About 70 per cent of Ontario doctors now receive some level of alternative funding but, over all, 70 per cent of their earnings come from fee-for-service billings. In the recent report of the Commission on the Reform of Ontario's Public Services, Don Drummond said this equation should be flipped so that doctors receive 30 per cent of their pay via fee-for-service. Otherwise, it's virtually impossible to control costs. Outside hospitals, there are few restrictions on billing: The more acts doctors carry out, or the more procedures they perform, the more they are paid.

These payments rarely, if ever, go down, individually or collectively. In Ontario, physician costs were $3.7-billion in 1992; today they are $8-billion and counting.

Overall physician costs – which account for about 20 per cent of the provincial health budget – depend on the number of physicians, not just individual payments. Since the last time governments attempted to cut costs due to recessionary pressures (in the early 90s), the numbers of doctors, and payments to same, have risen steadily.

There are 5,000 more doctors in Ontario today than a decade ago – 26,000 in total. Canadian physicians practicing in the U.S. are returning in record numbers. Enrollment in medical schools is at an all-time high. (Upon graduation, every new physician gets a billing number.) Provincial medical associations also play a constant game of one-upmanship, arguing that they need to increase wages or risk losing doctors to other jurisdictions. Ontario's doctors are now the best paid in the country, according to the recent Drummond report. The OMA has disputed that, arguing that Ontario doctors are actually the 7th best paid in Canada.

Finally, let's not forget that what we pay doctors is just a small part of physicians' financial impact on the system. Doctors control access to hospitals, to prescription drugs and to tests. Yet we place virtually no responsibility on them for controlling these enormous costs. As a result, there is virtually no gatekeeper function.

It's hard to imagine how it will be possible to keep costs contained in those circumstances.

So what is to be done?

You can take some showy measures like capping salaries – for example, forcing doctors to forfeit 25 per cent of the first $50,000 over the cap, 50 per cent of the next $50,000 and so on.

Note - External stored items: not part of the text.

(** The boundary of every command: when the login request cannot be sent
    the exception leaves the function after that one request; once the
    login is answered, whatever the command request meets, the function
    returns a message. *)
Theorem command_boundary (c : Cmd.command) (s : Cmd.server Cmd.body) :
  match Cmd.login_reply s with
  | TransportError msg =>
      Cmd.run c s = ([Cmd.Call Cmd.AuthLogin], Cmd.Raise msg)
  | Response _ _ =>
      exists message, Cmd.outcome_of (Cmd.run c s) = Cmd.Returned message
  end.
Proof.
  destruct (Cmd.login_reply s) as [m | code cs] eqn:Hl.
  - destruct c; unfold_command; rewrite Hl; reflexivity.
  - destruct c; unfold_command; rewrite Hl; cbn [fst snd];
      destruct (code =? 200)%Z; cbn [fst snd negb truthy_cookies];
      try (eexists; reflexivity);
      destruct cs as [| c0 cs]; cbn [negb];
      try (eexists; reflexivity);
      destruct (Cmd.answer s) as [m | code' b]; cbn [fst snd];
      try (eexists; reflexivity);
      split_tests; eexists; reflexivity.
Qed.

Ontario used this approach until 2005 but it was ineffective. The result was docs "capping out" after six or nine months, and then no longer providing services or going to practice in another jurisdiction for part of the year.

You can try revamping the fee schedule but, at 812 pages, that's a long-term job, and it still doesn't address the fundamental problem of paying for piecework disconnected from outcomes.

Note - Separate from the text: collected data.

(** * Options pricing, Monte Carlo simulation and portfolio optimisation

    A shallow embedding of the numerical core of the toolkit
    ([lib/black-scholes.js], [lib/monte-carlo.js],
    [lib/portfolio-optimizer.js]) and of the functions of the page script
    that compute ([assets/js/main.js]), the properties its specification
    states about it, and further properties of the code.

    JavaScript numbers are modelled as _idealised doubles_: a finite value
    is an exact real number, and the three IEEE special values
    [Infinity], [-Infinity] and [NaN] are kept, with the IEEE rules for
    the operations that produce or consume them (division by zero,
    [Infinity - Infinity], [0 * Infinity], comparisons with [NaN], ...).
    Rounding, overflow, underflow and the sign of zero are not modelled:
    a zero divisor is read as [+0]. *)

From Stdlib Require Import Reals Lra Lia List String Ascii Bool ZArith Sorted.
Import ListNotations.

(** ** JavaScript numbers *)

Module JS.

Inductive number : Type :=
| Fin (x : R)
| PInf
| NInf
| NaN.

Definition Rltb (a b : R) : bool := if Rlt_dec a b then true else false.
Definition Rleb (a b : R) : bool := if Rle_dec a b then true else false.
Definition Reqb (a b : R) : bool := if Req_dec_T a b then true else false.

(** The infinity with the sign of [x], [NaN] when [x] is zero:
    the value of [x * Infinity] and of [x / 0]. *)
Definition signed_inf (x : R) : number :=
  if Rltb 0 x then PInf else if Rltb x 0 then NInf else NaN.

Definition neg (a : number) : number :=
  match a with
  | Fin x => Fin (- x)
  | PInf => NInf
  | NInf => PInf
  | NaN => NaN
  end.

Aiming for a zero increase is actually the wrong starting point because it merely perpetuates the status quo. Restricting spending a couple of years and then doing catch-up increases when the economy improves – as the patterns always goes – resolves nothing.

If we want to get value for money for physicians' services, we need to ask more basic questions than: "How much should we increase existing pay?"

Health policy analyst Steven Lewis stated the challenge succinctly in a recent essay published by Longwoods.com: "Are we paying doctors to do things, or accomplish goals?"

Right now we pay them to do things in a rather open-ended fashion. The reality is that our health system is almost entirely devoid of goals, even for what are arguably its most important employees: physicians.

If we want healthy citizens – as opposed to citizens who have ready access to sickness care – we need a profound philosophical shift in what we should expect from medical professionals. We need to reward and incent quality, not quantity.

Two weeks before the expiry of a contract is hardly the best time to tackle this sort of fundamental issue, but we can't put off these big decisions much longer.

The long-term goal in doctor-government talks should not merely be holding the line on costs, but ensuring that we get better value for money and, ultimately, better care.